_Task description_.
Work out how many lines below hold the string "Insts" and state only that figure.

☆ ☆ ☆ ☆

(** C10: the retain rule and the release rule accept the same operands,
    and whether they accept depends on nothing but the address qualifier
    and the reference semantics of the operand type. *)
Theorem retain_release_agree :
  (forall Operand,
     visitRetainInst Operand = Verified <->
     visitReleaseInst Operand = Verified) /\
  (forall a b,
     isAddress (getType a) = isAddress (getType b) ->
     hasReferenceSemantics (getType a) = hasReferenceSemantics (getType b) ->
     (visitRetainInst a = Verified <-> visitRetainInst b = Verified) /\
     (visitReleaseInst a = Verified <-> visitReleaseInst b = Verified)).
Proof.
  split.
  - intros Operand.
    rewrite visitRetainInst_Verified, visitReleaseInst_Verified. reflexivity.
  - intros a b Haddr Href.
    rewrite !visitRetainInst_Verified, !visitReleaseInst_Verified, Haddr, Href.
    split; reflexivity.
Qed.

End ReferenceCounting.

(** ** The walk over blocks and functions *)

Section Walk.

Lemma visitInstructions_Verified F BB (Insts : list Instruction) : forall i,
  visitInstructions F BB i Insts = Verified <->
  forall k Inst, Insts !! k = Some Inst -> visit F BB (i + k) Inst = Verified.
Proof.
  induction Insts as [|Inst0 rest IH]; intros i; cbn [visitInstructions].
  - split; [intros _ k Inst Hk; destruct k; discriminate | reflexivity].
  - rewrite andThen_Verified, IH. split.
    + intros [H0 Hrest] [|k] Inst Hk; cbn in Hk.
      * injection Hk as <-. rewrite Nat.add_0_r. exact H0.
      * replace (i + S k) with (S i + k) by lia. auto.
    + intros Hall. split.
      * specialize (Hall 0 Inst0 eq_refl). rewrite Nat.add_0_r in Hall. exact Hall.
      * intros k Inst Hk. replace (S i + k) with (i + S k) by lia.
        apply Hall. exact Hk.
Qed.

Lemma visit_Verified F (BB : BasicBlock) i Inst :
  BB !! i = Some Inst ->
  visit F BB i Inst = Verified <->
  isa_TermInst Inst = isLastOf BB i /\ dispatch F Inst = Verified.
Proof.
  intros Hi. unfold visit.
  rewrite andThen_Verified, (checkPosition_Verified BB i Inst Hi). reflexivity.
Qed.

Lemma visitBlocks_Verified F (Blocks : list BasicBlock) :
  visitBlocks F Blocks = Verified <->
  forall BB, BB ∈ Blocks -> visitBasicBlock F BB = Verified.
Proof.
  induction Blocks as [|BB0 rest IH]; cbn [visitBlocks].
  - split; [intros _ BB Hin; apply not_elem_of_nil in Hin; contradiction
           | reflexivity].
  - rewrite andThen_Verified, IH. split.
    + intros [H0 Hrest] BB Hin.
      apply elem_of_cons in Hin as [->|Hin]; auto.
    + intros Hall. split.
      * apply Hall. apply list_elem_of_here.
      * intros BB Hin. apply Hall. apply list_elem_of_further. exact Hin.
Qed.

☆ ☆ ☆ ☆

_Result for this task_.
4